What appears from the first line of the data below through the line containing "Definition received (hdr", both included, should be copied exactly, and nothing else.

## Dataset items
Segment Open

(** The two ends are configured for each other. *)
Definition compatible : Prop :=
  HTTPSender.hashKey s = Router.HashKey opts /\
  match HTTPSender.publicKey s with
  | None => True
  | Some pk => exists sk, Router.PrivateKey opts = Some sk /\ key_pair pk sk
  end.

(** The address the agent reports is in the trusted subnet. *)
Definition trusted (realIP : string) : Prop :=
  forall n, Router.TrustedSubnet opts = Some n ->
    exists ip, ParseIP realIP = Some ip /\ IPNet_Contains n ip = true.

(** A batch an agent may send: valid metrics that JSON can carry. *)
Definition sendable (l : list Metrics) : Prop :=
  Forall encodable l /\ Forall (fun m => Handler.validateMetric m = StatusOK) l.

(** The server's view of a request with these headers and this body. *)
Definition received (hdr : Header) (body addr : string) : Request :=
  MkRequest MethodPost "/updates" addr hdr (Some (bytes_body body)) (len body) (fun _ => "") Background.

(** [chi] sends the agent's path to the batch handler. *)
Definition updates_routed : Prop :=
  forall hdr body addr, exists params,
    chi_route (table (Router.routes h opts)) (received hdr body addr) = Matched 2 params.

Lemma header_chain hv realIP :
  let hdr := HTTPSender.request_header s hv realIP in
  header_Get hdr HeaderContentType = ContentTypeJSON /\
  header_Get hdr HeaderContentEncoding = EncodingGzip /\
  header_Get hdr HeaderRealIP = realIP /\
  header_Get hdr HeaderContentEncryption
    = match HTTPSender.publicKey s with Some _ => SchemeRSAOAEPWithAESGCM | None => "" end /\
  header_Get hdr HeaderHashSHA256 = hv.
Proof.
  cbn zeta. unfold HTTPSender.request_header.
  destruct (HTTPSender.publicKey s) as [pk|]; destruct (decide (hv <> "")) as [Hv|Hv];
    repeat (first [rewrite header_Get_Set | rewrite header_Get_Set_ne by done]);
    split_and!; try done; symmetry; by apply dec_stable in Hv || (destruct hv; [done|by destruct Hv]).
Qed.

Lemma first_refusal_valid l :
  Forall (fun m => Handler.validateMetric m = StatusOK) l -> Handler.first_refusal l = None.
Proof. induction 1 as [|m l Hm _ IH]; [done|]. cbn [Handler.first_refusal]. by rewrite decide_False by tauto. Qed.
(** What a posted batch does: 200 and applied, or 500 and applied or not. *)
Definition batch_result (l : list Metrics) (sw s' : World V X) (c : Z) : Prop :=
  svc_reliable (w_service s') /\
  ((c = StatusOK /\ svc_view (w_service s') = apply_batch l (svc_view (w_service sw))) \/
   (c = StatusInternalServerError /\ svc_fails l (w_service sw) /\
      (svc_view (w_service s') = svc_view (w_service sw) \/
       svc_view (w_service s') = apply_batch l (svc_view (w_service sw))))).

Lemma sendable_storable l : sendable l -> Forall storable l.
Proof.
  intros [He Hv]. apply Forall_forall. intros m Hm. apply Handler.valid_storable.
  - by eapply (proj1 (Forall_forall _ _) Hv).
  - intros d Hd. pose proof (proj1 (Forall_forall _ _) He m Hm) as (_ & _ & _ & H64 & _). by apply H64.
Qed.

Segment Closed

## WRITTEN RESPONSE
(** The two ends are configured for each other. *)
Definition compatible : Prop :=
  HTTPSender.hashKey s = Router.HashKey opts /\
  match HTTPSender.publicKey s with
  | None => True
  | Some pk => exists sk, Router.PrivateKey opts = Some sk /\ key_pair pk sk
  end.

(** The address the agent reports is in the trusted subnet. *)
Definition trusted (realIP : string) : Prop :=
  forall n, Router.TrustedSubnet opts = Some n ->
    exists ip, ParseIP realIP = Some ip /\ IPNet_Contains n ip = true.

(** A batch an agent may send: valid metrics that JSON can carry. *)
Definition sendable (l : list Metrics) : Prop :=
  Forall encodable l /\ Forall (fun m => Handler.validateMetric m = StatusOK) l.

(** The server's view of a request with these headers and this body. *)
Definition received (hdr : Header) (body addr : string) : Request :=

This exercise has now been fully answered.